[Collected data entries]
· · · ·

(** After a failure, while the failed factory does not resolve, the counter
    stays above zero and [next] is not consulted. *)
Lemma settle_all_quiet (slots : gset (nat * string)) (failed : nat * string)
    (next next' : JsValue -> Cont) (evs : list Settlement) (st : StepState)
    (h : History) :
  counts slots st → is_Some (error st) →
  failed ∈ slots → failed ∉ resolveCalled st →
  spare slots failed evs →
  settle_all next evs st h = settle_all next' evs st h.
Proof.
  revert st h. induction evs as [|ev evs IH];
    intros st h Hcount Herr Hin Hnot Hspare; [reflexivity|].
  apply Forall_cons in Hspare as [Hev Hspare]. simpl.
  destruct ev as [slot m def d|slot reason]; simpl.
  - destruct Hev as [Hslot Hne].
    destruct (decide (slot ∈ resolveCalled st)) as [Hcalled|Hfresh].
    + rewrite !resolve_again by exact Hcalled. simpl. apply IH; auto.
    + destruct Hcount as [Hsub Hpending].
      assert (Hsize : size ({[slot]} ∪ resolveCalled st)
                      = S (size (resolveCalled st))).
      { rewrite size_union by (apply disjoint_singleton_l, Hfresh).
        rewrite size_singleton. lia. }
      assert (Hbound : size ({[slot]} ∪ resolveCalled st) < size slots).
      { assert (Hle : size ({[slot]} ∪ resolveCalled st)
                      ≤ size (slots ∖ {[failed]})).
        { apply subseteq_size. intros x Hx.
          apply elem_of_difference. rewrite elem_of_singleton.
          apply elem_of_union in Hx as [Hx|Hx].
          - apply elem_of_singleton in Hx as ->. auto.
          - split; [apply Hsub, Hx|]. intros ->. contradiction. }
        assert (Hdiff : size (slots ∖ {[failed]}) < size slots).
        { rewrite size_difference by (apply singleton_subseteq_l, Hin).
          rewrite size_singleton.
          assert (size slots ≠ 0); [|lia].
          intros Hz. apply size_empty_inv in Hz.
          apply (not_elem_of_empty (C:=gset (nat * string)) failed).
          rewrite <- Hz. exact Hin. }
        lia. }
      rewrite !resolve_first by exact Hfresh. cbv zeta.
      destruct (Z.leb_spec (pendingCount st - 1) 0) as [Hle|Hgt]; [lia|].
      simpl. apply IH; auto.
      * split; simpl.
        -- apply union_least; [apply singleton_subseteq_l, Hslot|exact Hsub].
        -- rewrite Hsize. lia.
      * simpl. rewrite elem_of_union, elem_of_singleton.
        intros [Heq|Hx]; [congruence|contradiction].
  - destruct (decide (slot ∈ rejectCalled st)) as [Hcalled|Hfresh].
    + rewrite !reject_again by exact Hcalled. simpl. apply IH; auto.
    + rewrite !reject_first by exact Hfresh. cbv zeta.
      destruct Herr as [e He]. rewrite He. simpl.
      apply IH; try assumption.
      simpl. rewrite He. eexists; reflexivity.
Qed.
Lemma Qsum_nonneg (l : list Q) :
  Forall (fun q => (0 <= q)%Q) l -> (0 <= Qsum l)%Q.
Proof.
  induction 1 as [|q l Hq Hl IH]; simpl; [apply Qle_refl|].
  apply (Qplus_le_compat 0 q 0 (Qsum l)); assumption.
Qed.

Variable loss_fn : tensor -> list nat -> Q.
Variable net : NeuralNetwork.

Lemma eval_sums_loss (chunks : list (list (tensor * nat))) (a b : Q) :
  (fst (eval_sums loss_fn net chunks (a, b)) ==
   a + Qsum (map (batch_loss loss_fn net) chunks))%Q.
Proof.
  revert a b. induction chunks as [|c chunks IH]; intros a b.
  - unfold eval_sums; simpl. ring.
  - change (eval_sums loss_fn net (c :: chunks) (a, b)) with
      (eval_sums loss_fn net chunks
         ((a + batch_loss loss_fn net c)%Q,
          (b + of_nat (length (filter (correctly_classified net) c)))%Q)).
    rewrite IH. simpl. ring.
Qed.

Lemma eval_sums_correct (chunks : list (list (tensor * nat))) (a b : Q) :
  (snd (eval_sums loss_fn net chunks (a, b)) ==
   b + of_nat (length (filter (correctly_classified net) (concat chunks))))%Q.
Proof.
  revert a b. induction chunks as [|c chunks IH]; intros a b.
  - unfold eval_sums, of_nat; simpl. ring.
  - change (eval_sums loss_fn net (c :: chunks) (a, b)) with
      (eval_sums loss_fn net chunks
         ((a + batch_loss loss_fn net c)%Q,
          (b + of_nat (length (filter (correctly_classified net) c)))%Q)).
    rewrite IH. simpl concat.
    rewrite filter_app, length_app, of_nat_plus. ring.
Qed.

End Sums.

Section MeanReduction.

Variable sample_loss : list Q -> nat -> Q.
Variable net : NeuralNetwork.

(** The loss of a sample under the model. *)
Let lossof (s : tensor * nat) : Q := sample_loss (mlp net (data (fst s))) (snd s).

· · · ·

The data is to be reproduced in full, every line intact.

## SOLUTION TO THIS PROBLEM
(** After a failure, while the failed factory does not resolve, the counter
    stays above zero and [next] is not consulted. *)
Lemma settle_all_quiet (slots : gset (nat * string)) (failed : nat * string)
    (next next' : JsValue -> Cont) (evs : list Settlement) (st : StepState)
    (h : History) :
  counts slots st → is_Some (error st) →
  failed ∈ slots → failed ∉ resolveCalled st →
  spare slots failed evs →
  settle_all next evs st h = settle_all next' evs st h.
Proof.
  revert st h. induction evs as [|ev evs IH];
    intros st h Hcount Herr Hin Hnot Hspare; [reflexivity|].
  apply Forall_cons in Hspare as [Hev Hspare]. simpl.
  destruct ev as [slot m def d|slot reason]; simpl.
  - destruct Hev as [Hslot Hne].
    destruct (decide (slot ∈ resolveCalled st)) as [Hcalled|Hfresh].
    + rewrite !resolve_again by exact Hcalled. simpl. apply IH; auto.
    + destruct Hcount as [Hsub Hpending].
      assert (Hsize : size ({[slot]} ∪ resolveCalled st)
                      = S (size (resolveCalled st))).
      { rewrite size_union by (apply disjoint_singleton_l, Hfresh).
        rewrite size_singleton. lia. }
      assert (Hbound : size ({[slot]} ∪ resolveCalled st) < size slots).
      { assert (Hle : size ({[slot]} ∪ resolveCalled st)
                      ≤ size (slots ∖ {[failed]})).
        { apply subseteq_size. intros x Hx.
          apply elem_of_difference. rewrite elem_of_singleton.
          apply elem_of_union in Hx as [Hx|Hx].
          - apply elem_of_singleton in Hx as ->. auto.
          - split; [apply Hsub, Hx|]. intros ->. contradiction. }
        assert (Hdiff : size (slots ∖ {[failed]}) < size slots).
        { rewrite size_difference by (apply singleton_subseteq_l, Hin).
          rewrite size_singleton.
          assert (size slots ≠ 0); [|lia].
          intros Hz. apply size_empty_inv in Hz.
          apply (not_elem_of_empty (C:=gset (nat * string)) failed).
          rewrite <- Hz. exact Hin. }
        lia. }
      rewrite !resolve_first by exact Hfresh. cbv zeta.
      destruct (Z.leb_spec (pendingCount st - 1) 0) as [Hle|Hgt]; [lia|].
      simpl. apply IH; auto.
      * split; simpl.
        -- apply union_least; [apply singleton_subseteq_l, Hslot|exact Hsub].
        -- rewrite Hsize. lia.
      * simpl. rewrite elem_of_union, elem_of_singleton.
        intros [Heq|Hx]; [congruence|contradiction].
  - destruct (decide (slot ∈ rejectCalled st)) as [Hcalled|Hfresh].
    + rewrite !reject_again by exact Hcalled. simpl. apply IH; auto.
    + rewrite !reject_first by exact Hfresh. cbv zeta.
      destruct Herr as [e He]. rewrite He. simpl.
      apply IH; try assumption.
      simpl. rewrite He. eexists; reflexivity.
Qed.
Lemma Qsum_nonneg (l : list Q) :
  Forall (fun q => (0 <= q)%Q) l -> (0 <= Qsum l)%Q.
Proof.
  induction 1 as [|q l Hq Hl IH]; simpl; [apply Qle_refl|].
  apply (Qplus_le_compat 0 q 0 (Qsum l)); assumption.
Qed.

Variable loss_fn : tensor -> list nat -> Q.
Variable net : NeuralNetwork.

Lemma eval_sums_loss (chunks : list (list (tensor * nat))) (a b : Q) :
  (fst (eval_sums loss_fn net chunks (a, b)) ==
   a + Qsum (map (batch_loss loss_fn net) chunks))%Q.
Proof.
  revert a b. induction chunks as [|c chunks IH]; intros a b.
  - unfold eval_sums; simpl. ring.
  - change (eval_sums loss_fn net (c :: chunks) (a, b)) with
      (eval_sums loss_fn net chunks
         ((a + batch_loss loss_fn net c)%Q,
          (b + of_nat (length (filter (correctly_classified net) c)))%Q)).
    rewrite IH. simpl. ring.
Qed.

Lemma eval_sums_correct (chunks : list (list (tensor * nat))) (a b : Q) :
  (snd (eval_sums loss_fn net chunks (a, b)) ==
   b + of_nat (length (filter (correctly_classified net) (concat chunks))))%Q.
Proof.
  revert a b. induction chunks as [|c chunks IH]; intros a b.
  - unfold eval_sums, of_nat; simpl. ring.
  - change (eval_sums loss_fn net (c :: chunks) (a, b)) with
      (eval_sums loss_fn net chunks
         ((a + batch_loss loss_fn net c)%Q,
          (b + of_nat (length (filter (correctly_classified net) c)))%Q)).
    rewrite IH. simpl concat.
    rewrite filter_app, length_app, of_nat_plus. ring.
Qed.

End Sums.

Section MeanReduction.

Variable sample_loss : list Q -> nat -> Q.
Variable net : NeuralNetwork.

(** The loss of a sample under the model. *)
Let lossof (s : tensor * nat) : Q := sample_loss (mlp net (data (fst s))) (snd s).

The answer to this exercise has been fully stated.